- Directed by: Michelle Kranot Uri Kranot
- Written by: Michelle Kranot Uri Kranot Michal Pfeffer
- Produced by: Dora Benousilio Marc Bertrand Marie Bro
- Music by: Uri Kranot
- Animation by: Jody Ghani Uri Kranot Jean-Jacques Prunès Inès Sedan
- Production companies: Dansk Tegnefilm National Film Board of Canada Les Films de l'Arlequin
- Release date: June 11, 2013 (Annecy);
- Running time: 14 minutes
- Countries: Denmark Canada France

= Hollow Land =

Hollow Land is an animated short film, directed by Michelle and Uri Kranot and released in 2013. A coproduction of companies from Denmark, France and Canada, the film centres on Solomon and Berta, a couple who are emigrating by ship from their homeland in search of a better life.

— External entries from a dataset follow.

(* ===== verification/Sysfile.v ===== *)
(** * The file-system calls

    [src/sysfile.c] over [File], [Fs] and the argument checks of [Syscall].  The
    calling process is a parameter; a call returns its result and leaves what it
    stores in the memory of the process in [um]. *)

From S2P Require Import Prelude Log Pipe Fs Syscall File.

Module Sysfile.
Import File.

Definition O_WRONLY : Z := 0x001.
Definition O_RDWR : Z := 0x002.
Definition O_CREATE : Z := 0x200.
Definition MAXARG : nat := 32.

Section Calls.

Context (dev_read : Z → option (nat → Z → M Fs.fss (Z * list Z))).
Context (dev_write : Z → option (nat → list Z → M Fs.fss Z)).
Context (killed : bool).
(** The calling process. *)
Context (me : nat).

(** *** Arguments *)

Definition argint (n : Z) : M kst (option Z) := gets (λ k, Syscall.argint n (um k)).
Definition argptr (n size : Z) : M kst (option Z) := gets (λ k, Syscall.argptr n size (um k)).

(** The bytes of the string argument. *)
Definition bytes_at (u : Syscall.user) (p : Z) (n : nat) : list Z :=
  (λ i, Syscall.umem u (p + Z.of_nat i)) <$> seq 0 n.
Definition argstr (n : Z) : M kst (option (list Z)) :=
  gets (λ k, (λ x, bytes_at (um k) x.1 (Z.to_nat x.2)) <$> Syscall.argstr n (um k)).

(** Bytes stored in the memory of the process. *)
Definition copy_out (p : Z) (l : list Z) : M kst unit :=
  modify (λ k, set_um (Syscall.User
    (λ a, if bool_decide (p ≤ a < p + Z.of_nat (length l)) then default 0 (l !! Z.to_nat (a - p))
          else Syscall.umem (um k) a) (Syscall.sz (um k)) (Syscall.esp (um k)) (Syscall.eax (um k))) k).

Definition argfd (n : Z) : M kst (option (nat * nat)) :=
  a ← argint n;
  match a with
  | None => mret None
  | Some fd =>
      if bool_decide (fd < 0) || bool_decide (Z.of_nat NOFILE ≤ fd) then mret None else
      x ← proc_at me;
      mret ((λ f, (Z.to_nat fd, f)) <$> mjoin (ofile x !! Z.to_nat fd))
  end.

Fixpoint fdalloc_loop (l : list (option nat)) (fd : nat) : option nat :=
  match l with
  | [] => None
  | None :: _ => Some fd
  | Some _ :: l => fdalloc_loop l (S fd)
  end.

Definition fdalloc (f : nat) : M kst (option nat) :=
  x ← proc_at me;
  match fdalloc_loop (ofile x) 0 with
  | Some fd => upd_proc me (set_ofile fd (Some f)) ;; mret (Some fd)
  | None => mret None
  end.

(** *** Files *)

Definition sys_dup : M kst Z :=
  a ← argfd 0;
  match a with
  | None => mret (-1)
  | Some (_, f) =>
      fd ← fdalloc f;
      match fd with
      | None => mret (-1)
      | Some fd => filedup f ;; mret (Z.of_nat fd)
      end
  end.

Definition sys_read : M kst Z :=
  a ← argfd 0;
  match a with
  | None => mret (-1)
  | Some (_, f) =>
      n ← argint 2;
      match n with
      | None => mret (-1)
      | Some n =>
          p ← argptr 1 n;
          match p with
          | None => mret (-1)
          | Some p => r ← fileread dev_read killed f n; copy_out p r.2 ;; mret r.1
          end
      end
  end.

Definition sys_write : M kst Z :=
  a ← argfd 0;
  match a with
  | None => mret (-1)
  | Some (_, f) =>
      n ← argint 2;
      match n with
      | None => mret (-1)
      | Some n =>
          p ← argptr 1 n;
          match p with
          | None => mret (-1)
          | Some p =>
              k ← get;
              filewrite dev_write killed f (bytes_at (um k) p (Z.to_nat n))
          end
      end
  end.

Definition sys_close : M kst Z :=
  a ← argfd 0;
  match a with
  | None => mret (-1)
  | Some (fd, f) => upd_proc me (set_ofile fd None) ;; fileclose f ;; mret 0
  end.

(** [struct stat] as bytes: [type], two bytes of padding, [dev], [ino], [nlink],
    padding, [size]. *)
Definition le (n : nat) (v : Z) : list Z := (λ i, u8 (Z.shiftr v (8 * Z.of_nat i))) <$> seq 0 n.
Definition stat_bytes (st : Fs.stat) (pad1 pad2 : list Z) : list Z :=
  le 2 (Fs.st_type st) ++ pad1 ++ le 4 (Fs.st_dev st) ++ le 4 (Fs.st_ino st) ++
  le 2 (Fs.st_nlink st) ++ pad2 ++ le 4 (Fs.st_size st).

Definition sys_fstat : M kst Z :=
  a ← argfd 0;
  match a with
  | None => mret (-1)
  | Some (_, f) =>
      p ← argptr 1 20;
      match p with
      | None => mret (-1)
      | Some p =>
          r ← filestat f;
          match r.2 with
          | Some st =>
              k ← get;
              copy_out p (stat_bytes st (bytes_at (um k) (p + 2) 2) (bytes_at (um k) (p + 14) 2)) ;;
              mret r.1
          | None => mret r.1
          end
      end
  end.

(** *** Links *)

Definition set_nlink (n : Z) (x : Fs.dinode) : Fs.dinode :=
  Fs.Dinode (Fs.type x) (Fs.major x) (Fs.minor x) n (Fs.size x) (Fs.addrs x).

(** [ip->nlink += d; iupdate(ip);], where [nlink] is a [short]. *)
Definition add_nlink (ip : nat) (d : Z) : M Fs.fss unit :=
  Fs.iset ip (λ i, Fs.set_di (set_nlink (Fs.s16 (Fs.nlink (Fs.di i) + d)) (Fs.di i)) i) ;;
  Fs.iupdate ip.

(** The label [bad] of [sys_link]. *)
Definition link_bad (ip : nat) : M Fs.fss Z :=
  Fs.ilock ip ;; add_nlink ip (-1) ;; Fs.iunlockput ip ;; mret (-1).

Definition link_dir (cw : nat) (new : list Z) (ip : nat) : M Fs.fss Z :=
  r ← Fs.nameiparent dev_read cw new;
  match r with
  | None => link_bad ip
  | Some (dp, name) =>
      Fs.ilock dp ;;
      d ← Fs.iget_at dp;
      i ← Fs.iget_at ip;
      l ← (if bool_decide (Fs.idev d ≠ Fs.idev i) then mret (-1)
           else Fs.dirlink dev_read dev_write dp name (Fs.inum i));
      if bool_decide (l < 0) then Fs.iunlockput dp ;; link_bad ip
      else Fs.iunlockput dp ;; Fs.iput ip ;; mret 0
  end.

Definition link_fs (cw : nat) (old new : list Z) : M Fs.fss Z :=
  r ← Fs.namei dev_read cw old;
  match r with
  | None => mret (-1)
  | Some ip =>
      Fs.ilock ip ;;
      i ← Fs.iget_at ip;
      if bool_decide (Fs.type (Fs.di i) = Fs.T_DIR) then Fs.iunlockput ip ;; mret (-1) else
      add_nlink ip 1 ;;
      Fs.iunlock ip ;;
      link_dir cw new ip
  end.

Definition sys_link : M kst Z :=
  old ← argstr 0;
  match old with
  | None => mret (-1)
  | Some old =>
      new ← argstr 1;
      match new with
      | None => mret (-1)
      | Some new =>
          x ← proc_at me;
          begin_op ;;
          r ← in_fs (link_fs (cwd x) old new);
          end_op ;;
          mret r
      end
  end.

(** [isdirempty] from offset [off] on. *)
Fixpoint isdirempty_loop (fuel : nat) (dp : nat) (off : Z) : M Fs.fss bool :=
  match fuel with
  | O => spin
  | S fuel =>
      d ← Fs.iget_at dp;
      if bool_decide (off < Fs.size (Fs.di d)) then
        r ← Fs.readi dev_read dp off Fs.DIRENT;
        if bool_decide (r.1 ≠ Fs.DIRENT) then panic "isdirempty: readi" else
        if bool_decide (Fs.de_inum r.2 ≠ 0) then mret false
        else isdirempty_loop fuel dp (off + Fs.DIRENT)
      else mret true
  end.

Definition isdirempty (dp : nat) : M Fs.fss bool :=
  d ← Fs.iget_at dp;
  isdirempty_loop (S (Z.to_nat (Fs.size (Fs.di d) / Fs.DIRENT + 1))) dp (2 * Fs.DIRENT).

Definition DOT : Z := 46.

(** [sys_unlink] of the entry of [ip] at [off], with both inodes locked. *)
Definition unlink_entry (dp ip : nat) (off : Z) : M Fs.fss Z :=
  i ← Fs.iget_at ip;
  w ← Fs.writei dev_write dp (replicate (Z.to_nat Fs.DIRENT) 0) off;
  if bool_decide (w ≠ Fs.DIRENT) then panic "unlink: writei" else
  (if bool_decide (Fs.type (Fs.di i) = Fs.T_DIR) then add_nlink dp (-1) else mret tt) ;;
  Fs.iunlockput dp ;;
  add_nlink ip (-1) ;;
  Fs.iunlockput ip ;;
  mret 0.

Definition unlink_fs (cw : nat) (path : list Z) : M Fs.fss Z :=
  r ← Fs.nameiparent dev_read cw path;
  match r with
  | None => mret (-1)
  | Some (dp, name) =>
      Fs.ilock dp ;;
      if bool_decide (Fs.namecmp name [DOT] = 0) || bool_decide (Fs.namecmp name [DOT; DOT] = 0)
      then Fs.iunlockput dp ;; mret (-1) else
      l ← Fs.dirlookup dev_read dp name;
      match l with
      | None => Fs.iunlockput dp ;; mret (-1)
      | Some (ip, off) =>
          Fs.ilock ip ;;
          i ← Fs.iget_at ip;
          if bool_decide (Fs.nlink (Fs.di i) < 1) then panic "unlink: nlink < 1" else
          e ← (if bool_decide (Fs.type (Fs.di i) = Fs.T_DIR) then isdirempty ip else mret true);
          if negb e then Fs.iunlockput ip ;; Fs.iunlockput dp ;; mret (-1)
          else unlink_entry dp ip off
      end
  end.

Definition sys_unlink : M kst Z :=
  path ← argstr 0;
  match path with
  | None => mret (-1)
  | Some path =>
      x ← proc_at me;
      begin_op ;;
      r ← in_fs (unlink_fs (cwd x) path);
      end_op ;;
      mret r
  end.

(** *** New files *)

Definition set_dev (mj mn : Z) (x : Fs.dinode) : Fs.dinode :=
  Fs.Dinode (Fs.type x) mj mn 1 (Fs.size x) (Fs.addrs x).

(** [create] of an inode in the locked directory [dp]. *)
Definition create_new (dp : nat) (name : list Z) (ty mj mn : Z) : M Fs.fss nat :=
  d ← Fs.iget_at dp;
  ip ← Fs.ialloc (Fs.idev d) ty;
  Fs.ilock ip ;;
  Fs.iset ip (λ i, Fs.set_di (set_dev mj mn (Fs.di i)) i) ;;
  Fs.iupdate ip ;;
  i ← Fs.iget_at ip;
  (if bool_decide (ty = Fs.T_DIR) then
     add_nlink dp 1 ;;
     a ← Fs.dirlink dev_read dev_write ip [DOT] (Fs.inum i);
     if bool_decide (a < 0) then panic "create dots" else
     b ← Fs.dirlink dev_read dev_write ip [DOT; DOT] (Fs.inum d);
     if bool_decide (b < 0) then panic "create dots" else mret tt
   else mret tt) ;;
  l ← Fs.dirlink dev_read dev_write dp name (Fs.inum i);
  if bool_decide (l < 0) then panic "create: dirlink" else
  Fs.iunlockput dp ;;
  mret ip.

Definition create (cw : nat) (path : list Z) (ty mj mn : Z) : M Fs.fss (option nat) :=
  r ← Fs.nameiparent dev_read cw path;
  match r with
  | None => mret None
  | Some (dp, name) =>
      Fs.ilock dp ;;
      l ← Fs.dirlookup dev_read dp name;
      match l with
      | Some (ip, _) =>
          Fs.iunlockput dp ;;
          Fs.ilock ip ;;
          i ← Fs.iget_at ip;
          if bool_decide (ty = Fs.T_FILE) && bool_decide (Fs.type (Fs.di i) = Fs.T_FILE)
          then mret (Some ip)
          else Fs.iunlockput ip ;; mret None
      | None => ip ← create_new dp name ty mj mn; mret (Some ip)
      end
  end.

(** The inode of [sys_open], locked. *)
Definition open_inode (cw : nat) (path : list Z) (omode : Z) : M Fs.fss (option nat) :=
  if bool_decide (Z.land omode O_CREATE ≠ 0) then create cw path Fs.T_FILE 0 0 else
  r ← Fs.namei dev_read cw path;
  match r with
  | None => mret None
  | Some ip =>
      Fs.ilock ip ;;
      i ← Fs.iget_at ip;
      if bool_decide (Fs.type (Fs.di i) = Fs.T_DIR) && bool_decide (omode ≠ 0)
      then Fs.iunlockput ip ;; mret None else mret (Some ip)
  end.

Definition open_file (ip : nat) (omode : Z) (f : file) : file :=
  Mkfile FD_INODE (fref f) (bool_decide (Z.land omode O_WRONLY = 0))
    (bool_decide (Z.land omode O_WRONLY ≠ 0) || bool_decide (Z.land omode O_RDWR ≠ 0)) (fpipe f) ip 0.

Definition sys_open : M kst Z :=
  path ← argstr 0;
  match path with
  | None => mret (-1)
  | Some path =>
      om ← argint 1;
      match om with
      | None => mret (-1)
      | Some omode =>
          x ← proc_at me;
          begin_op ;;
          r ← in_fs (open_inode (cwd x) path omode);
          match r with
          | None => end_op ;; mret (-1)
          | Some ip =>
              f ← filealloc;
              match f with
              | None => in_fs (Fs.iunlockput ip) ;; end_op ;; mret (-1)
              | Some f =>
                  fd ← fdalloc f;
                  match fd with
                  | None => fileclose f ;; in_fs (Fs.iunlockput ip) ;; end_op ;; mret (-1)
                  | Some fd =>
                      in_fs (Fs.iunlock ip) ;;
                      end_op ;;
                      upd_file f (open_file ip omode) ;;
                      mret (Z.of_nat fd)
                  end
              end
          end
      end
  end.

(** [create] in a transaction of its own, for [sys_mkdir] and [sys_mknod]. *)
Definition create_call (path : list Z) (ty mj mn : Z) : M kst Z :=
  x ← proc_at me;
  r ← in_fs (create (cwd x) path ty mj mn);
  match r with
  | None => end_op ;; mret (-1)
  | Some ip => in_fs (Fs.iunlockput ip) ;; end_op ;; mret 0
  end.

Definition sys_mkdir : M kst Z :=
  begin_op ;;
  path ← argstr 0;
  match path with
  | None => end_op ;; mret (-1)
  | Some path => create_call path Fs.T_DIR 0 0
  end.

Definition sys_mknod : M kst Z :=
  begin_op ;;
  path ← argstr 0;
  match path with
  | None => end_op ;; mret (-1)
  | Some path =>
      mj ← argint 1;
      match mj with
      | None => end_op ;; mret (-1)
      | Some mj =>
          mn ← argint 2;
          match mn with
          | None => end_op ;; mret (-1)
          | Some mn => create_call path Fs.T_DEV (Fs.s16 mj) (Fs.s16 mn)
          end
      end
  end.

Definition sys_chdir : M kst Z :=
  x ← proc_at me;
  begin_op ;;
  path ← argstr 0;
  match path with
  | None => end_op ;; mret (-1)
  | Some path =>
      r ← in_fs (Fs.namei dev_read (cwd x) path);
      match r with
      | None => end_op ;; mret (-1)
      | Some ip =>
          in_fs (Fs.ilock ip) ;;
          i ← in_fs (Fs.iget_at ip);
          if bool_decide (Fs.type (Fs.di i) ≠ Fs.T_DIR)
          then in_fs (Fs.iunlockput ip) ;; end_op ;; mret (-1) else
          in_fs (Fs.iunlock ip) ;;
          in_fs (Fs.iput (cwd x)) ;;
          end_op ;;
          upd_proc me (set_cwd ip) ;;
          mret 0
      end
  end.

(** The loop of [sys_exec]: the strings of [argv]. *)
Fixpoint exec_args (n : nat) (u : Syscall.user) (uargv : Z) (i : Z) : option (list (list Z)) :=
  match n with
  | O => None
  | S n =>
      uarg ← Syscall.fetchint (u32 (uargv + 4 * i)) u;
      if bool_decide (uarg = 0) then Some [] else
      x ← Syscall.fetchstr (u32 uarg) u;
      cons (bytes_at u x.1 (Z.to_nat x.2)) <$> exec_args n u uargv (i + 1)
  end.

(** [exec] is a parameter. *)
Definition sys_exec (exec : list Z → list (list Z) → M kst Z) : M kst Z :=
  path ← argstr 0;
  match path with
  | None => mret (-1)
  | Some path =>
      a ← argint 1;
      match a with
      | None => mret (-1)
      | Some uargv =>
          k ← get;
          match exec_args MAXARG (um k) (u32 uargv) 0 with
          | None => mret (-1)
          | Some argv => exec path argv
          end
      end
  end.

Definition sys_pipe (page : option (list Z)) : M kst Z :=
  p ← argptr 0 8;
  match p with
  | None => mret (-1)
  | Some p =>
      a ← pipealloc page;
      match a with
      | None => mret (-1)
      | Some (rf, wf) =>
          fd0 ← fdalloc rf;
          match fd0 with
          | None => fileclose rf ;; fileclose wf ;; mret (-1)
          | Some fd0 =>
              fd1 ← fdalloc wf;
              match fd1 with
              | None =>
                  upd_proc me (set_ofile fd0 None) ;; fileclose rf ;; fileclose wf ;; mret (-1)
              | Some fd1 =>
                  copy_out p (le 4 (Z.of_nat fd0) ++ le 4 (Z.of_nat fd1)) ;; mret 0
              end
          end
      end
  end.

End Calls.

End Sysfile.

The film premiered at the 2013 Annecy International Animation Film Festival.

The film was a Canadian Screen Award nominee for Best Animated Short at the 2nd Canadian Screen Awards in 2014. It made the initial list of top ten nominees for the Academy Award for the Best Animated Short Film at the 86th Academy Awards in 2014, but was not one of the final five nominees.